In SWO, we offer various aggregation methods and allow you to choose the length of the aggregation period. The six aggregation methods are: Minimal, Maximal, Average, Sum, Last, and Count.
Let’s clarify what the aggregation period means. Contrary to common misconceptions, it does not imply that we’ll wait for the specified amount of time before triggering the alert. Instead, when we set an aggregation period (e.g., 1 hour), we consider data received during the last one hour and apply the chosen aggregation method.
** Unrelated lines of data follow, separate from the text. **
Definition isWordAt (o : option ascii) : bool :=
  match o with
  | Some c => isWordChar c
  | None => false
  end.

(** Backtracking matcher in continuation-passing style.  [prev] is the
    code unit before the current position ([None] at index 0), [s] the
    rest of the input, [k] what has to match afterwards.  An iteration of
    [Star] that consumes nothing is abandoned, as in RepeatMatcher. *)
Fixpoint matchNode (n : Node) (prev : option ascii) (s : list ascii)
         (k : option ascii -> list ascii -> bool) {struct n} : bool :=
  match n with
  | Empty => k prev s
  | Char c =>
      match s with
      | x :: s' => sameChar c x && k (Some x) s'
      | [] => false
      end
  | Dot =>
      match s with
      | x :: s' => negb (isLineTerminator x) && k (Some x) s'
      | [] => false
      end
  | Class neg items =>
      match s with
      | x :: s' => xorb neg (existsb (itemMatches x) items) && k (Some x) s'
      | [] => false
      end
  | WordBoundary neg =>
      xorb neg (xorb (isWordAt prev) (isWordAt (head s))) && k prev s
  | LineStart =>
      match prev with
      | None => k prev s
      | Some _ => false
      end
  | LineEnd =>
      match s with
      | [] => k prev s
      | _ :: _ => false
      end
  | Lookahead neg a =>
      xorb neg (matchNode a prev s (fun _ _ => true)) && k prev s
  | Seq a b => matchNode a prev s (fun p s' => matchNode b p s' k)
  | Alt a b => matchNode a prev s k || matchNode b prev s k
  | Star a =>
      (fix iterate (fuel : nat) (p : option ascii) (s0 : list ascii) : bool :=
         match fuel with
         | O => k p s0
         | S fuel' =>
             matchNode a p s0
               (fun p' s1 =>
                  if (length s1 <? length s0)%nat then iterate fuel' p' s1
                  else false)
             || k p s0
         end) (length s) prev s
  end.

(** [regex.test(text)] without the [g] flag: a match may start at any
    index. *)
Fixpoint searchFrom (n : Node) (prev : option ascii) (s : list ascii) : bool :=
  matchNode n prev s (fun _ _ => true)
  || match s with
     | [] => false
     | c :: s' => searchFrom n (Some c) s'
     end.

Definition testNode (n : Node) (text : string) : bool :=
  searchFrom n None (list_ascii_of_string text).

(** *** Parsing a pattern of the fragment *)

Inductive Parsed : Type :=
| POk (n : Node)
| PSyntaxError
| PUnsupported.

Inductive Escape : Type :=
| EChar (c : ascii)
| EItem (it : ClassItem)
| EAssert (negated : bool)
| EUnsupported.

(** The atom denoted by a backslash followed by [c]. *)
Definition escapeOf (inClass : bool) (c : ascii) : Escape :=
  match c with
  | "d" => EItem (CDigit false)
  | "D" => EItem (CDigit true)
  | "w" => EItem (CWord false)
  | "W" => EItem (CWord true)
  | "s" => EItem (CSpace false)
  | "S" => EItem (CSpace true)
  | "b" => if inClass then EChar (ascii_of_N 8) else EAssert false
  | "B" => if inClass then EChar c else EAssert true
  | "t" => EChar (ascii_of_N 9)
  | "n" => EChar (ascii_of_N 10)
  | "v" => EChar (ascii_of_N 11)
  | "f" => EChar (ascii_of_N 12)
  | "r" => EChar (ascii_of_N 13)
  | "c" | "x" | "u" | "k" => EUnsupported
  | _ => if isDigit c then EUnsupported else EChar c
  end%char.

Inductive ClassResult : Type :=
| COk (items : list ClassItem) (rest : list ascii)
| CSyntaxError
| CUnsupported.

Inductive ClassAtom : Type :=
| AOk (e : Escape) (rest : list ascii)
| AEnd.

Definition classAtom (s : list ascii) : ClassAtom :=
  match s with
  | "\"%char :: c :: rest => AOk (escapeOf true c) rest
  | "\"%char :: [] => AEnd
  | c :: rest => AOk (EChar c) rest
  | [] => AEnd
  end.

Definition itemOf (e : Escape) : option ClassItem :=
  match e with
  | EChar c => Some (CChar c)
  | EItem it => Some it
  | EAssert _ | EUnsupported => None
  end.

(** The inside of [[...]], after the optional [^]. *)
Fixpoint parseClass (fuel : nat) (acc : list ClassItem) (s : list ascii)
  : ClassResult :=
  match fuel with
  | O => CSyntaxError
  | S fuel' =>
      match s with
      | [] => CSyntaxError
      | "]"%char :: rest => COk (rev acc) rest
      | _ =>
          match classAtom s with
          | AEnd => CSyntaxError
          | AOk a rest1 =>
              match itemOf a with
              | None => CUnsupported
              | Some ia =>
                  match rest1 with
                  | "-"%char :: ("]"%char :: _) =>
                      parseClass fuel' (ia :: acc) rest1
                  | "-"%char :: rest2 =>
                      match classAtom rest2 with
                      | AEnd => CSyntaxError
                      | AOk b rest3 =>
                          match a, b, itemOf b with
                          | EChar lo, EChar hi, _ =>
                              if (code lo <=? code hi)%N
                              then parseClass fuel' (CRange lo hi :: acc) rest3
                              else CSyntaxError
                          | _, _, Some ib =>
                              parseClass fuel' (ib :: CChar "-" :: ia :: acc) rest3
                          | _, _, None => CUnsupported
                          end
                      end
                  | _ => parseClass fuel' (ia :: acc) rest1
                  end
              end
          end
      end
  end.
For all the examples below, I’ll use the following condition:
responseTime > 5000 ms
Let’s break down the behavior of three common aggregation methods:
- Minimal:
- The alert triggers when the minimum metric value over the last 1 hour matches the threshold.
- Maximal:
- The alert triggers during peaks (marked with yellow and orange dots) where the metric exceeds the threshold.
- It remains active for 1 hour.
- Average:
- The alert triggers somewhere around the orange dot peak and will reset in approximately one hour (if future numbers remain below the threshold).
- It also stays active for 1 hour.
- Sum:
- The Sum aggregation method calculates the total sum of the given metric values within the specified aggregation window (e.g., 1 hour).
- It’s particularly useful for metrics related to cumulative events, such as error counts, resets, or other similar occurrences.
- However, it may not be suitable for metrics like responseTime, where the sum of values might not provide meaningful insights.
- Last:
- The Last aggregation method considers only the most recent value (ignoring the aggregation window).
- It can be handy when you want to trigger an alert based on the latest data point.
- Be cautious: If the metric value is consistently close to the threshold, the alert may frequently send trigger and reset notifications.
- Count:
- The Count aggregation method focuses solely on the number of metric collections (regardless of the actual value).
- An interesting use case for Count is when you want to raise an alert when the metric stops reporting. For example, if the metric value equals 0, it indicates that the metric has ceased reporting.
Regarding the aggregation period, a shorter period (e.g., 5 minutes) resets the alert sooner. You may see alert flickering (many triggers and resets) and overall, we recommend to have larger periods – at least 1 hour for the best experience. A longer period (e.g., a few days) triggers the alert once (e.g., in the first peak) and maintains its activity throughout the displayed timeframe.